╭─ Data provided
(** The cells of column [i]. *)
Definition csv_column (df : frame) (i : nat) : list cell :=
  map (fun r => nth i r CNaN) (fr_rows df).

(** The fields of the line of row [r]: one per column. *)
Definition csv_row (df : frame) (r : list cell) : list cell :=
  map (fun i => to_csv_cell (csv_column df i) (nth i r CNaN)) (seq 0 (length (fr_cols df))).

(** [df.to_csv(out_csv, index=False)]: the header line (the [str] of each
    label), then one line per row, each ended by [os.linesep]. *)
Definition csv_text (linesep : pystr) (df : frame) : pystr :=
  flat_map (fun r => join (lit ",") (map csv_field r) ++ linesep)
    (fr_cols df :: map (csv_row df) (fr_rows df)).

Definition to_csv_from_excel (linesep : pystr) (fs : fsys) (path : pystr)
    (wb : option workbook) (sheet : option pystr) (out_csv : pystr)
    : fsys * pyres pystr :=
  match d ← pd_read_excel path wb sheet; frame_attr (lit "to_csv") d with
  | PRaise e => (fs, catch_exception (PRaise e))
  | POk df =>
      if negb (fs_can_write fs out_csv) then
        (fs, catch_exception (raise OSError
               (lit "Cannot save file into a non-existent directory")))
      else
        match utf8_encode (csv_text linesep df) with
        | None =>
            (mkfs (<[out_csv := []]> (fs_files fs)) (fs_can_write fs),
             catch_exception (raise UnicodeEncodeError
               (lit "'utf-8' codec can't encode character: surrogates not allowed")))
        | Some bs =>
            (mkfs (<[out_csv := bs]> (fs_files fs)) (fs_can_write fs),
             catch_exception (POk (lit "saved:" ++ out_csv)))
        end
  end.

(** ** Reading a JSON object back *)



(** The key tuple of row [r] for the key columns [by]. *)
Definition row_key (df : frame) (by' : list pystr) (r : list cell) : list cell :=
  map (fun b => match index_of (CStr b) (fr_cols df) with
                | Some i => nth i r CNaN
                | None => CNaN
                end) by'.

(** The value cell of row [r] in the column named [value]. *)
Definition cell_at (df : frame) (value : pystr) (r : list cell) : cell :=
  match index_of (CStr value) (fr_cols df) with
  | Some i => nth i r CNaN
  | None => CNaN
  end.

(** A code point reserved for UTF-16 surrogates, which UTF-8 cannot
    encode. *)
Definition is_surrogate (c : Z) : Prop := 0xD800 <= c <= 0xDFFF.

(** The number of line feeds in a text. *)
Definition count_lf (s : pystr) : nat := length (List.filter (fun c => c =? LF) s).

(** ** Sample inputs *)

Definition fs_empty : fsys := mkfs ∅ (fun _ => true).

Definition fs_demo : fsys :=
  mkfs (<[lit "notes.txt" := lit "hello"]> ∅) (fun _ => true).

(** A sheet with a key column [k] (one key cell left empty) and an integer
    column [v]. *)
Definition sales : frame :=
  mkframe [CStr (lit "k"); CStr (lit "v")]
    [[CNaN; CInt 1]; [CStr (lit "x"); CInt 2]; [CStr (lit "x"); CInt 5];
     [CStr (lit "a"); CInt (-3)]].

Definition sales_book : workbook := [(lit "Sheet1", sales)].



(** ** Facts about the embedding *)






















Lemma sh_completed (cmd : pystr) (rc : Z) (out err so se : list Z) :
  utf8_decode out = Some so -> utf8_decode err = Some se ->
  sh cmd (Completed rc out err) = POk (univ_nl so ++ univ_nl se).
Proof.
  intros Ho He. unfold sh, subprocess_run, decode_text. rewrite Ho, He. reflexivity.
Qed.


Lemma replace_crlf_no_cr (s : list Z) : CR ∉ s -> replace_crlf s = s.
Proof.
  induction s as [|c t IH]; intros Hn; [reflexivity|].
  rewrite elem_of_cons in Hn.
  destruct t as [|d t']; [reflexivity|].
  simpl. destruct (Z.eqb_spec c CR) as [->|Hc]; [tauto|].
  simpl. f_equal. apply IH. tauto.
Qed.

Lemma replace_cr_no_cr (s : list Z) : CR ∉ s -> replace_cr s = s.
Proof.
  induction s as [|c t IH]; intros Hn; [reflexivity|].
  rewrite elem_of_cons in Hn. simpl.
  destruct (Z.eqb_spec c CR) as [->|Hc]; [tauto|].
  f_equal. apply IH. tauto.
Qed.
Lemma reconcile_partition_witness :
  let out := refresh_children (zk_with ["10.0.0.2"]) (new_EZKRuntime conf_S) in
  (length (stdout_lines out.1.1) + length (announce (bgp_table out.1.2)) = 3)%nat
  /\ last (announce (bgp_table out.1.2)) = Some (mk_route "10.0.0.1" 100).
Proof.
  destruct (reconcile_partition (zk_with ["10.0.0.2"]) (new_EZKRuntime conf_S)
              ["10.0.0.2"] eq_refl) as (H1 & H2 & _).
  split; [exact H1 | exact H2].
Defined.

(** X12. After a refresh the route of [srv_auth_ip] is in the table,
    and an address other than [srv_auth_ip] has a route in the table
    exactly when it is listed in [srv_non_auth_ips] and is not a child of
    the service directory; that route is its metric-200 route. *)
Theorem reconciled_membership
    (zk : KazooClient) (s : EZKRuntime) (children : list string) (ip : string) :
  zk_get_children zk (service_dir (conf s)) = Ret children ->
  let new_table := announce (bgp_table (refresh_children zk s).1.2) in
  mk_route (srv_auth_ip (conf s)) 100 ∈ new_table
  /\ (ip <> srv_auth_ip (conf s) ->
      ((exists r, r ∈ new_table /\ r !! "prefix" = Some (VStr ip))
       <-> ip ∈ srv_non_auth_ips (conf s) /\ ip ∉ children)
      /\ (forall r, r ∈ new_table -> r !! "prefix" = Some (VStr ip) ->
                    r = mk_route ip 200)).
Proof.
  intros Hg. cbn zeta. rewrite refresh_children_eq. cbn zeta. rewrite Hg.
  cbn [fst snd bgp_table assign_bgp_table announce].
  split; [apply elem_of_spec_routes; right; reflexivity|].
  intros Hne. split; [split|].
  - intros (r & Hr & Hp).
    apply elem_of_spec_routes in Hr as [(ip' & -> & Hin & Hout) | ->];
      rewrite mk_route_prefix in Hp; injection Hp as Hp;
      [subst ip'; auto | congruence].
  - intros [Hin Hout]. exists (mk_route ip 200).
    split; [|apply mk_route_prefix].
    apply elem_of_spec_routes. left. exists ip. auto.
  - intros r Hr Hp.
    apply elem_of_spec_routes in Hr as [(ip' & -> & _ & _) | ->];
      rewrite mk_route_prefix in Hp; injection Hp as Hp;
      [subst ip'; reflexivity | congruence].
Qed.
Lemma stopAudio_context_step p s : context_step s (stopAudio p s).
Proof.
  destruct (stopAudio_frame p s) as (_ & _ & _ & _ & Hr & _ & Hm & _).
  apply context_step_kept; [done|done|by apply stopAudio_count..].
Qed.

Lemma start_source_context_step p type buffer s :
  context_step s (start_source p type buffer s).
Proof.
  unfold start_source. by destruct (start_throws p); apply context_step_kept.
Qed.

Lemma with_context_context_step p type buffer s :
  context_step s (with_context p type buffer s).
Proof.
  unfold with_context.
  destruct (audioContextRef s) as [state|] eqn:Hr.
  - rewrite Hr. case_bool_decide; [by apply context_step_kept|].
    apply start_source_context_step.
  - destruct (new_context p) as [state|]; [|by apply context_step_kept].
    eapply context_step_trans with
      (s2 := set_audioContextRef (Some state) (log ContextCreated s)).
    { unfold context_step. by rewrite Hr. }
    simpl. case_bool_decide; [by apply context_step_kept|].
    apply start_source_context_step.
Qed.

Section Lifecycle.

Variable content : ProcessedContent.
Variable settings : UserSettings.

Lemma handlePlay_context_step p type text s :
  context_step s (handlePlay settings p type text s).
Proof.
  unfold handlePlay.
  case_bool_decide; [apply stopAudio_context_step|].
  eapply context_step_trans; [apply (stopAudio_context_step p)|].
  case_bool_decide; [by apply context_step_kept|].
  eapply context_step_trans with
    (s2 := setLoadingAudioType (Some type) (stopAudio p s));
    [by apply context_step_kept|].
  destruct (audioCache _ !! _).
  - apply with_context_context_step.
  - by apply context_step_kept.
Qed.

Lemma speech_settled_context_step p k r s :
  context_step s (speech_settled p k r s).
Proof.
  unfold speech_settled.
  destruct (pending s !! k) as [[type key|?|]|]; try by apply context_step_kept.
  destruct r as [buffer|e]; [|by apply context_step_kept].
  eapply context_step_trans; [|apply with_context_context_step].
  by apply context_step_kept.
Qed.

Lemma resume_settled_context_step p k r s :
  context_step s (resume_settled p k r s).
Proof.
  unfold resume_settled.
  destruct (pending s !! k) as [[?|type buffer|]|]; try by apply context_step_kept.
  destruct r as [[]|e]; [|by apply context_step_kept].
  eapply context_step_trans; [|apply start_source_context_step].
  case_bool_decide as Hs; [|by apply context_step_kept].
  unfold context_step. simpl in *. by rewrite Hs.
Qed.

Lemma handleLanguageChange_context_step p newLang s :
  context_step s (handleLanguageChange content p newLang s).
Proof.
  unfold handleLanguageChange.
  eapply context_step_trans with
    (s2 := stopAudio p (setIsTranslating true (setCurrentLanguage newLang s))).
  - eapply context_step_trans; [|apply stopAudio_context_step].
    by apply context_step_kept.
  - by apply context_step_kept.
Qed.

Lemma translate_settled_context_step k r s :
  context_step s (translate_settled k r s).
Proof.
  unfold translate_settled.
  destruct (pending s !! k) as [[?|?|]|]; try by apply context_step_kept.
  destruct r as [newText|e]; [|by apply context_step_kept].
  simpl. by destruct (audioCache s !! "translated"); apply context_step_kept.
Qed.

Lemma step_context_step p e s :
  e ≠ Unmount → context_step s (step content settings p e s).
Proof.
  intros He. destruct e; [..|done]; simpl.
  - destruct (_ && _); [apply handlePlay_context_step|by apply context_step_kept].
  - destruct (mounted s);
      [apply handleLanguageChange_context_step|by apply context_step_kept].
  - apply speech_settled_context_step.
  - apply resume_settled_context_step.
  - apply translate_settled_context_step.
  - by apply context_step_kept.
  - case_bool_decide as Hs; [|by apply context_step_kept].
    unfold context_step. simpl. by rewrite Hs.
Qed.



Lemma run_app tr tr' s :
  run content settings (tr ++ tr') s
  = run content settings tr' (run content settings tr s).
Proof. apply foldl_app. Qed.



(** Once the view is gone nothing closes a context any more. *)
Lemma run_unmounted_closed tr s :
  mounted s = false →
  contexts_closed (run content settings tr s) = contexts_closed s.
Proof.
  revert s. induction tr as [|[p e] tr IH]; intros s Hm; [done|].
  assert (mounted (step content settings p e s) = false
          ∧ contexts_closed (step content settings p e s) = contexts_closed s)
    as [Hm' Hcl].
  { destruct e;
      lazymatch goal with
      | |- context [Unmount] => simpl; by rewrite Hm
      | |- context [step _ _ _ ?e _] =>
          destruct (step_context_step p e s) as (Hcl & Hm' & _);
          [done|split; congruence]
      end. }
  simpl. by rewrite IH.
Qed.




End Lifecycle.

(** *** The cache and the language menu *)

Lemma cache_key_not_bare type lang : cache_key type lang ≠ "translated".
Proof. by destruct type. Qed.

Section Cache.

Variable content : ProcessedContent.
Variable settings : UserSettings.

Lemma with_context_keys p type buffer s :
  keys_inv s → keys_inv (with_context p type buffer s).
Proof.
  intros [Hc Hp]. unfold with_context, start_source, play_failed.
  assert (∀ s', audioCache s' = audioCache s → pending s' = pending s →
            keys_inv (if bool_decide (audioContextRef s' = Some suspended)
                      then suspend (AwaitResume type buffer) (log ContextResumed s')
                      else if start_throws p
                           then setLoadingAudioType None
                                  (log (Alerted "Could not play audio. Please check connection.") s')
                           else setLoadingAudioType None
                                  (setActiveAudioType (Some type)
                                     (set_audioSourceRef
                                        (Some (mkSource (length (effects s')) buffer))
                                        (log (SourceStarted (length (effects s')) type buffer) s')))))
    as Hgo.
  { intros s' Hc' Hp'. case_bool_decide.
    - split; cbn; [by rewrite Hc'|]. rewrite Hp'.
      intros t key [Hin|Hin]%elem_of_app; [by eapply Hp|].
      by apply list_elem_of_singleton in Hin.
    - destruct (start_throws p); split; cbn; rewrite ?Hc', ?Hp'; done. }
  destruct (audioContextRef s) as [state|]; [by apply Hgo|].
  destruct (new_context p) as [state|]; [by apply Hgo|done].
Qed.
╰─
Task brief:
Give again, unchanged, the lines running from the top of the material above through the line that has "(fs, catch_exception (raise OSError", and nothing more.

Task solution:
(** The cells of column [i]. *)
Definition csv_column (df : frame) (i : nat) : list cell :=
  map (fun r => nth i r CNaN) (fr_rows df).

(** The fields of the line of row [r]: one per column. *)
Definition csv_row (df : frame) (r : list cell) : list cell :=
  map (fun i => to_csv_cell (csv_column df i) (nth i r CNaN)) (seq 0 (length (fr_cols df))).

(** [df.to_csv(out_csv, index=False)]: the header line (the [str] of each
    label), then one line per row, each ended by [os.linesep]. *)
Definition csv_text (linesep : pystr) (df : frame) : pystr :=
  flat_map (fun r => join (lit ",") (map csv_field r) ++ linesep)
    (fr_cols df :: map (csv_row df) (fr_rows df)).

Definition to_csv_from_excel (linesep : pystr) (fs : fsys) (path : pystr)
    (wb : option workbook) (sheet : option pystr) (out_csv : pystr)
    : fsys * pyres pystr :=
  match d ← pd_read_excel path wb sheet; frame_attr (lit "to_csv") d with
  | PRaise e => (fs, catch_exception (PRaise e))
  | POk df =>
      if negb (fs_can_write fs out_csv) then
        (fs, catch_exception (raise OSError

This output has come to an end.